TRY IT — Among the entries that follow, the required portion opens with the line containing "cell : hw -> Z -> Z;" and closes with the line containing "Definition IFLASH_WORD_SIZE : Z := 32.". Give that portion again exactly, and nothing else.

TASK INPUT Block Start

(* ===== verification/Iflash.v ===== *)
(** * The internal-flash driver of the bootloader ([src/boot/iflash.c])

    Erase, program-and-verify and blank-check of the application partition
    (sectors 1-3), over an interface to the vendor HAL and the flash array.  The
    HAL is a parameter; [FlashLaws] states the documented behaviour of it that
    the theorems rely on: an erase or a program changes nothing outside its
    sector or its flash word, and a successful erase leaves its sector blank. *)

From S2P Require Import Prelude.
Local Open Scope Z_scope.

(** ** The HAL and the hardware *)

(** [hw] is the state of the flash, its controller and the caches; [cell] is the
    byte the flash array holds, [cpu_read] the byte a load instruction gets
    (possibly from the data cache).  A [bool] result is [HAL_OK] or not. *)
Class FlashHal := {
  hw : Type;
  cell : hw -> Z -> Z;
  cpu_read : hw -> Z -> Z;
  flash_size_kb : hw -> Z;
  hal_flash_unlock : hw -> bool * hw;
  hal_flash_lock : hw -> hw;
  hal_flash_erase : Z -> hw -> bool * hw;
  hal_flash_program : Z -> list Z -> hw -> bool * hw;
  hal_flash_get_error : hw -> Z;
  dwt_running : hw -> bool;
  dwt_start : hw -> hw;
  dwt_cyccnt : hw -> Z;
  dcache_on : hw -> bool;
  dcache_invalidate : Z -> Z -> hw -> hw;
}.

Definition IFLASH_BASE_ADDR : Z := 134217728.      (* 0x08000000 *)
Definition IFLASH_SECTOR_SIZE : Z := 131072.       (* 0x00020000 *)
Definition IFLASH_WORD_SIZE : Z := 32.
Definition IFLASH_APP_BASE : Z := 134348800.       (* 0x08020000 *)
Definition IFLASH_APP_SIZE : Z := 393216.          (* 0x00060000 *)
Definition IFLASH_APP_SECTOR_LO : Z := 1.
Definition IFLASH_APP_SECTOR_HI : Z := 3.
Definition IFLASH_PROGRAM_MAX : Z := 1024.
Definition IFLASH_EXPECTED_KB : Z := 512.

Inductive iflash_rc : Type :=
  | IFLASH_OK | IFLASH_ERR_UNSUPPORTED | IFLASH_ERR_RANGE | IFLASH_ERR_ALIGN
  | IFLASH_ERR_HAL | IFLASH_ERR_VERIFY.

#[export] Instance iflash_rc_eq_dec : EqDecision iflash_rc.
Proof. solve_decision. Defined.

(** The addresses of a sector, and of the flash word at an address. *)
Definition in_sector (s a : Z) : Prop :=
  IFLASH_BASE_ADDR + s * IFLASH_SECTOR_SIZE <= a < IFLASH_BASE_ADDR + (s + 1) * IFLASH_SECTOR_SIZE.
Definition in_word (w a : Z) : Prop := w <= a < w + IFLASH_WORD_SIZE.

(** What the HAL and the hardware promise. *)
Class FlashLaws `{FlashHal} : Prop := {
  cell_u8 h a : is_u8 (cell h a);
  unlock_cell h a : cell (snd (hal_flash_unlock h)) a = cell h a;
  lock_cell h a : cell (hal_flash_lock h) a = cell h a;
  dwt_cell h a : cell (dwt_start h) a = cell h a;
  invalidate_cell s n h a : cell (dcache_invalidate s n h) a = cell h a;
  erase_frame s h a : ~ in_sector s a -> cell (snd (hal_flash_erase s h)) a = cell h a;
  erase_blank s h a : fst (hal_flash_erase s h) = true -> in_sector s a ->
    cell (snd (hal_flash_erase s h)) a = 255;
  program_frame w bs h a : ~ in_word w a -> cell (snd (hal_flash_program w bs h)) a = cell h a;
  dcache_off_read h a : dcache_on h = false -> cpu_read h a = cell h a;
  invalidate_read s n h a : s <= a < s + n -> cpu_read (dcache_invalidate s n h) a = cell h a;
}.

(** The calls that change the flash, as the trace of a run records them: a
    program notes whether the word was blank. *)
Inductive hal_call : Type :=
  | Erase (sector : Z)
  | Program (addr : Z) (blank : bool).

Section iflash.
Context `{FH : FlashHal}.

(** The driver's static variables, the hardware, and the trace of HAL calls. *)
Record ist : Type := IflashState {
  i_hw : hw; i_hal_err : Z; i_erase_cycles : Z; i_trace : list hal_call;
}.

Definition set_hw (h : hw) (st : ist) : ist :=
  IflashState h (i_hal_err st) (i_erase_cycles st) (i_trace st).
Definition set_hal_err (st : ist) : ist :=
  IflashState (i_hw st) (hal_flash_get_error (i_hw st)) (i_erase_cycles st) (i_trace st).

Definition iflash_cyccnt_init (st : ist) : ist :=
  if dwt_running (i_hw st) then st else set_hw (dwt_start (i_hw st)) st.

Definition iflash_last_erase_cycles (st : ist) : Z := i_erase_cycles st.
Definition iflash_device_kb (st : ist) : Z := u16 (flash_size_kb (i_hw st)).
Definition iflash_available (st : ist) : bool := iflash_device_kb st =? IFLASH_EXPECTED_KB.
Definition iflash_last_hal_error (st : ist) : Z := i_hal_err st.

(** [x & ~31u]. *)
Definition align_down32 (x : Z) : Z := Z.land x 4294967264.

Definition iflash_invalidate (addr len : Z) (st : ist) : ist :=
  if negb (dcache_on (i_hw st)) then st
  else
    let start := align_down32 addr in
    let end_ := align_down32 (addr +% len +% 31) in
    set_hw (dcache_invalidate start (end_ -% start) (i_hw st)) st.

Definition iflash_erase_sector (sector : Z) (st : ist) : iflash_rc * ist :=
  if negb (iflash_available st) then (IFLASH_ERR_UNSUPPORTED, st)
  else if (sector <? IFLASH_APP_SECTOR_LO) || (IFLASH_APP_SECTOR_HI <? sector)
  then (IFLASH_ERR_RANGE, st)
  else
    let st := iflash_cyccnt_init st in
    let '(ok, h) := hal_flash_unlock (i_hw st) in
    let st := set_hw h st in
    if negb ok then (IFLASH_ERR_HAL, set_hal_err st)
    else
      let t0 := dwt_cyccnt (i_hw st) in
      let '(ok, h) := hal_flash_erase sector (i_hw st) in
      let st := IflashState h (i_hal_err st) (dwt_cyccnt h -% t0) (i_trace st ++ [Erase sector]) in
      let st := set_hw (hal_flash_lock (i_hw st)) st in
      if negb ok then (IFLASH_ERR_HAL, set_hal_err st)
      else
        (IFLASH_OK,
         iflash_invalidate (IFLASH_BASE_ADDR +% u32 (sector * IFLASH_SECTOR_SIZE))
           IFLASH_SECTOR_SIZE st).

TASK INPUT Block End

RESPONSE AREA —
  cell : hw -> Z -> Z;
  cpu_read : hw -> Z -> Z;
  flash_size_kb : hw -> Z;
  hal_flash_unlock : hw -> bool * hw;
  hal_flash_lock : hw -> hw;
  hal_flash_erase : Z -> hw -> bool * hw;
  hal_flash_program : Z -> list Z -> hw -> bool * hw;
  hal_flash_get_error : hw -> Z;
  dwt_running : hw -> bool;
  dwt_start : hw -> hw;
  dwt_cyccnt : hw -> Z;
  dcache_on : hw -> bool;
  dcache_invalidate : Z -> Z -> hw -> hw;
}.

Definition IFLASH_BASE_ADDR : Z := 134217728.      (* 0x08000000 *)
Definition IFLASH_SECTOR_SIZE : Z := 131072.       (* 0x00020000 *)
Definition IFLASH_WORD_SIZE : Z := 32.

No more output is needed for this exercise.